Wouldn't matter what anyone away from your area would pay, what matters is how much your local folks charge. If you tell your local guy "I can get this done for 1/2 that in Tennessee", he would most likely say "Well WHY don't you move to Tennessee ?" 

Get 2-3 bids and you'll have a basis for knowing the going rate in your area.


----------



## wy_white_wolf (Oct 14, 2004)

It's been a few years but to do our A-frame cabin was @2300 for 3.5 inches in the floor (20x20), Ceiling walls (20x20) with added 3.5 fiberglass, and end walls. Well worth it as we are really air tight and takes little to heat it. We did have to ad a vent under the wood stove for air because without it our chimney would not draw it is so air tight.

WWW


----------



## Meinecke (Jun 30, 2017)

@wy_white_wolf soo jelaues...i want an air tight building as well...but new jersey and prices...haha forget it...
@Txyogagirl ... since there are sooo many companies out there and also various versions like open or closed cell foam, you really have to shop around...or you are lucky and someone out of your area here did it and can recommend...


----------



## Darren (May 10, 2002)

Txyogagirl said:


> How much would you pay to have a 20x30x10 metal building sprayed?

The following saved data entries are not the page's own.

(* ===== verification/Conditions.v ===== *)
(** * Status conditions

    Models [src/src/controller/conditions.rs] and the [Condition] type with its
    constructors of [src/src/crd/types.rs].  The clock reading the sources take
    inside each function ([Utc::now().to_rfc3339()]) is the argument [now]. *)

From stdpp Require Import prelude strings list.
From S2P Require Import Prelude.
Local Open Scope string_scope.

Module Condition.

Record t := mk {
  type_ : string;
  status : string;
  last_transition_time : string;
  reason : string;
  message : string;
  observed_generation : option Z;
}.

(** [Condition::ready(status, reason, message)] and its siblings. *)
Definition ready (now : string) (st : bool) (rsn msg : string) : t :=
  mk "Ready" (if st then "True" else "False") now rsn msg None.

Definition progressing (now : string) (rsn msg : string) : t :=
  mk "Progressing" "True" now rsn msg None.

Definition degraded (now : string) (rsn msg : string) : t :=
  mk "Degraded" "True" now rsn msg None.

Definition with_observed_generation (g : Z) (c : t) : t :=
  mk (type_ c) (status c) (last_transition_time c) (reason c) (message c) (Some g).

End Condition.

Definition CONDITION_TYPE_READY : string := "Ready".
Definition CONDITION_TYPE_PROGRESSING : string := "Progressing".
Definition CONDITION_TYPE_DEGRADED : string := "Degraded".
Definition CONDITION_STATUS_TRUE : string := "True".
Definition CONDITION_STATUS_FALSE : string := "False".

Definition ready_condition (now rsn msg : string) : Condition.t :=
  Condition.mk CONDITION_TYPE_READY CONDITION_STATUS_TRUE now rsn msg None.
Definition not_ready_condition (now rsn msg : string) : Condition.t :=
  Condition.mk CONDITION_TYPE_READY CONDITION_STATUS_FALSE now rsn msg None.
Definition progressing_condition (now rsn msg : string) : Condition.t :=
  Condition.mk CONDITION_TYPE_PROGRESSING CONDITION_STATUS_TRUE now rsn msg None.
Definition degraded_condition (now rsn msg : string) : Condition.t :=
  Condition.mk CONDITION_TYPE_DEGRADED CONDITION_STATUS_TRUE now rsn msg None.

Definition has_type (t : string) (c : Condition.t) : bool := String.eqb (Condition.type_ c) t.

(** The in-place update of an existing condition. *)
Definition update_condition (now st rsn msg : string) (c : Condition.t) : Condition.t :=
  let should_update_time := negb (String.eqb (Condition.status c) st) in
  Condition.mk (Condition.type_ c) st
    (if should_update_time then now else Condition.last_transition_time c)
    rsn msg (Condition.observed_generation c).

Definition set_condition (now : string) (conditions : list Condition.t)
    (t st rsn msg : string) : list Condition.t :=
  match find_first (has_type t) conditions with
  | Some _ => update_first (has_type t) (update_condition now st rsn msg) conditions
  | None => (conditions ++ [Condition.mk t st now rsn msg None])%list
  end.

Definition find_condition (conditions : list Condition.t) (t : string) : option Condition.t :=
  find_first (has_type t) conditions.

Definition is_condition_true (conditions : list Condition.t) (t : string) : bool :=
  match find_condition conditions t with
  | Some c => String.eqb (Condition.status c) CONDITION_STATUS_TRUE
  | None => false
  end.

Definition remove_condition (conditions : list Condition.t) (t : string) : list Condition.t :=
  List.filter (λ c, negb (has_type t c)) conditions.

(** Every condition type occurs at most once: what Kubernetes requires of a
    conditions list. *)
Definition unique_types (conditions : list Condition.t) : Prop :=
  NoDup (Condition.type_ <$> conditions).

(** ** Lemmas *)

Lemma has_type_true t c : has_type t c = true ↔ Condition.type_ c = t.
Proof. apply String.eqb_eq. Qed.

Lemma has_type_other t t' c : t ≠ t' → has_type t c = true → has_type t' c = false.
Proof. rewrite has_type_true. intros Hne <-. by apply String.eqb_neq. Qed.

Lemma has_type_update t now st rsn msg c :
  has_type t (update_condition now st rsn msg c) = has_type t c.
Proof. done. Qed.

Lemma find_update_same t now st rsn msg conds c :
  find_condition conds t = Some c →
  find_condition (update_first (has_type t) (update_condition now st rsn msg) conds) t
  = Some (update_condition now st rsn msg c).
Proof.
  unfold find_condition. induction conds as [|x l IH]; simpl; [done|].
  destruct (has_type t x) eqn:Hx; simpl; rewrite ?has_type_update, ?Hx; naive_solver.
Qed.

Lemma find_update_other t t' now st rsn msg conds :
  t ≠ t' →
  find_condition (update_first (has_type t) (update_condition now st rsn msg) conds) t'
  = find_condition conds t'.
Proof.
  unfold find_condition. intros Hne. induction conds as [|x l IH]; simpl; [done|].
  destruct (has_type t x) eqn:Hx; simpl; [|by rewrite IH].
  by rewrite has_type_update, (has_type_other t t' x).
Qed.

Lemma set_condition_present now conds t st rsn msg c :
  find_condition conds t = Some c →
  set_condition now conds t st rsn msg
  = update_first (has_type t) (update_condition now st rsn msg) conds.
Proof. unfold set_condition, find_condition. by intros ->. Qed.

Lemma set_condition_absent now conds t st rsn msg :
  find_condition conds t = None →
  set_condition now conds t st rsn msg = (conds ++ [Condition.mk t st now rsn msg None])%list.
Proof. unfold set_condition, find_condition. by intros ->. Qed.

Lemma find_condition_set now conds t st rsn msg :
  find_condition (set_condition now conds t st rsn msg) t =
  Some match find_condition conds t with
       | Some c => update_condition now st rsn msg c
       | None => Condition.mk t st now rsn msg None
       end.
Proof.
  destruct (find_condition conds t) as [c|] eqn:E.
  - erewrite set_condition_present by done. by apply find_update_same.
  - rewrite set_condition_absent by done. unfold find_condition in *.
    rewrite find_first_app, E. simpl. unfold has_type. simpl. by rewrite String.eqb_refl.
Qed.

Lemma find_condition_set_other now conds t t' st rsn msg :
  t ≠ t' →
  find_condition (set_condition now conds t st rsn msg) t' = find_condition conds t'.
Proof.
  intros Hne. destruct (find_condition conds t) as [c|] eqn:E.
  - erewrite set_condition_present by done. by apply find_update_other.
  - rewrite set_condition_absent by done. unfold find_condition in *.
    rewrite find_first_app. simpl.
    rewrite (has_type_other t t') by (done || by apply has_type_true).
    by destruct (find_first (has_type t') conds).
Qed.

Lemma set_condition_types now conds t st rsn msg :
  Condition.type_ <$> set_condition now conds t st rsn msg =
  ((Condition.type_ <$> conds)
   ++ match find_condition conds t with Some _ => [] | None => [t] end)%list.
Proof.
  destruct (find_condition conds t) as [c|] eqn:E.
  - erewrite set_condition_present by done. rewrite fmap_update_first by done.
    by rewrite app_nil_r.
  - rewrite set_condition_absent by done. by rewrite fmap_app.
Qed.

Lemma find_condition_None conds t :
  find_condition conds t = None ↔ t ∉ (Condition.type_ <$> conds).
Proof.
  unfold find_condition. rewrite find_first_None, list_elem_of_fmap. split.
  - intros H (c&->&Hc). specialize (H c Hc). unfold has_type in H.
    by rewrite String.eqb_refl in H.
  - intros H c Hc. apply String.eqb_neq. intros <-. apply H. eauto.
Qed.

(** ** Properties *)

(** The read-after-write contract of [set_condition]: the condition of the
    written type carries the new status, reason and message; its transition
    time is the clock exactly when the condition is new or its status changed,
    and the old time otherwise; every other type reads as before; no type is
    duplicated and the order of the existing ones is kept. *)
Theorem set_condition_contract now conds t st rsn msg :
  let conds' := set_condition now conds t st rsn msg in
  (∃ c, find_condition conds' t = Some c ∧
        Condition.status c = st ∧ Condition.reason c = rsn ∧ Condition.message c = msg ∧
        Condition.last_transition_time c =
          match find_condition conds t with
          | Some old => if String.eqb (Condition.status old) st
                        then Condition.last_transition_time old else now
          | None => now
          end) ∧
  (∀ t', t ≠ t' → find_condition conds' t' = find_condition conds t') ∧
  (unique_types conds → unique_types conds') ∧
  (Condition.type_ <$> conds) `prefix_of` (Condition.type_ <$> conds').
Proof.
  cbv zeta. split_and!.
  - rewrite find_condition_set. eexists; split; [done|].
    destruct (find_condition conds t) as [c|]; simpl; split_and!; try done.
    by destruct (String.eqb (Condition.status c) st).
  - intros t' Hne. by apply find_condition_set_other.
  - unfold unique_types. rewrite set_condition_types.
    destruct (find_condition conds t) eqn:E; [by rewrite app_nil_r|].
    rewrite find_condition_None in E. intros Hnd. apply NoDup_app; split_and!; [done| |].
    + intros x Hx ->%list_elem_of_singleton. done.
    + apply NoDup_singleton.
  - rewrite set_condition_types. by eexists.
Qed.

(** Removal is complete and touches nothing else, and a removed condition
    is never true. *)
Theorem remove_condition_contract conds t :
  find_condition (remove_condition conds t) t = None ∧
  is_condition_true (remove_condition conds t) t = false ∧
  (∀ t', t ≠ t' → find_condition (remove_condition conds t) t' = find_condition conds t') ∧
  (unique_types conds → unique_types (remove_condition conds t)).
Proof.
  assert (find_condition (remove_condition conds t) t = None) as HN.
  { apply find_first_None. intros c [_ Hc]%list_elem_of_In%filter_In.
    by destruct (has_type t c). }
  split_and!; [done|unfold is_condition_true; by rewrite HN| |].
  - clear HN. intros t' Hne. unfold find_condition, remove_condition.
    induction conds as [|c l IH]; simpl; [done|].
    destruct (has_type t c) eqn:E; simpl; [rewrite (has_type_other t t' c) by done|];
      rewrite IH; done.
  - clear HN. unfold unique_types, remove_condition.
    induction conds as [|c l IH]; csimpl; [done|]. rewrite NoDup_cons. intros [Hc Hl].
    destruct (has_type t c); simpl; [by apply IH|]. constructor; [|by apply IH].
    intros (x&Hx&[Hin _]%list_elem_of_In%filter_In)%list_elem_of_fmap.
    apply Hc. rewrite Hx. apply list_elem_of_fmap_2. by apply list_elem_of_In.
Qed.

There was a good article In Fine Homebuilding. Some foams are fire resistant.


----------



## Meinecke (Jun 30, 2017)

If you want to life in it...you better hire a company with good reputation...cause when this stuff is mixed wrong, it can be a real health issue due to escaping fumes, that are not so nice...


----------



## Txyogagirl (Jul 4, 2018)

Meinecke said:


> If you want to life in it...you better hire a company with good reputation...cause when this stuff is mixed wrong, it can be a real health issue due to escaping fumes, that are not so nice...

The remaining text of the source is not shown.